Input data below:

Lemma recordNode_formatRecord (n : nodeRecord) (suffix : string) :
  plainRecord n = true -> lacks "|" suffix = true ->
  recordNode (formatRecord n ++ suffix) = [nodeName n ++ suffix].
Proof.
  intros Hn Hs. unfold recordNode. rewrite (Split_formatRecord n suffix Hn Hs).
  unfold nodeName. rewrite append_assoc. reflexivity.
Qed.

Lemma Split_formatRecords (recs : list nodeRecord) (tail : string) :
  forallb plainRecord recs = true ->
  Bytes.Split (formatRecords recs ++ tail) " "
  = (map formatRecord recs ++ Bytes.Split tail " ")%list.
Proof.
  induction recs as [|n recs IH]; intros H; [reflexivity|].
  cbn [forallb] in H. apply andb_prop in H. destruct H as [Hn Hrecs].
  change (formatRecords (n :: recs))
    with (formatRecord n ++ " " ++ formatRecords recs).
  rewrite (append_assoc (formatRecord n)), (append_assoc " ").
  change (" " ++ formatRecords recs ++ tail)
    with (String " " (formatRecords recs ++ tail)).
  rewrite (Split_char_app " " _ _ (formatRecord_lacks n " " Hn (or_introl eq_refl))).
  rewrite (IH Hrecs). reflexivity.
Qed.

Lemma formatRecords_lacks (recs : list nodeRecord) :
  forallb plainRecord recs = true -> lacks "\" (formatRecords recs) = true.
Proof.
  induction recs as [|n recs IH]; intros H; [reflexivity|].
  cbn [forallb] in H. apply andb_prop in H. destruct H as [Hn Hrecs].
  change (formatRecords (n :: recs))
    with (formatRecord n ++ " " ++ formatRecords recs).
  rewrite !lacks_app, (formatRecord_lacks n "\" Hn (or_intror eq_refl)), (IH Hrecs).
  reflexivity.
Qed.

Lemma flat_map_recordNode (recs : list nodeRecord) :
  forallb plainRecord recs = true ->
  flat_map recordNode (map formatRecord recs) = map nodeName recs.
Proof.
  induction recs as [|n recs IH]; intros H; [reflexivity|].
  cbn [forallb] in H. apply andb_prop in H. destruct H as [Hn Hrecs].
  cbn [map flat_map].
  rewrite <- (append_nil_r (formatRecord n)).
  rewrite (recordNode_formatRecord n "" Hn eq_refl), append_nil_r, (IH Hrecs).
  reflexivity.
Qed.

Lemma payloadNodes_formatRecords (recs : list nodeRecord) (last : string) :
  forallb plainRecord recs = true -> lacks " " last = true ->
  lacks "\" last = true ->
  payloadNodes (formatRecords recs ++ last)
  = (map nodeName recs ++ recordNode last)%list.
Proof.
  intros Hrecs Hblank Hback. unfold payloadNodes. cbv zeta.
  rewrite ReplaceAll_absent; [|discriminate|].
  - rewrite fold_appendRecord, (Split_formatRecords recs last Hrecs).
    rewrite (Split_char_whole " " last Hblank).
    rewrite flat_map_app, (flat_map_recordNode recs Hrecs). simpl.
    rewrite app_nil_r. reflexivity.
  - apply Contains_lacks. rewrite lacks_app, (formatRecords_lacks recs Hrecs), Hback.
    reflexivity.
Qed.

End of Input data.

About this task:
What you write must be the entries restated word for word, from the opening line through the one holding "intros Hn Hs.", with nothing else.

Reply:
Lemma recordNode_formatRecord (n : nodeRecord) (suffix : string) :
  plainRecord n = true -> lacks "|" suffix = true ->
  recordNode (formatRecord n ++ suffix) = [nodeName n ++ suffix].
Proof.
  intros Hn Hs. unfold recordNode. rewrite (Split_formatRecord n suffix Hn Hs).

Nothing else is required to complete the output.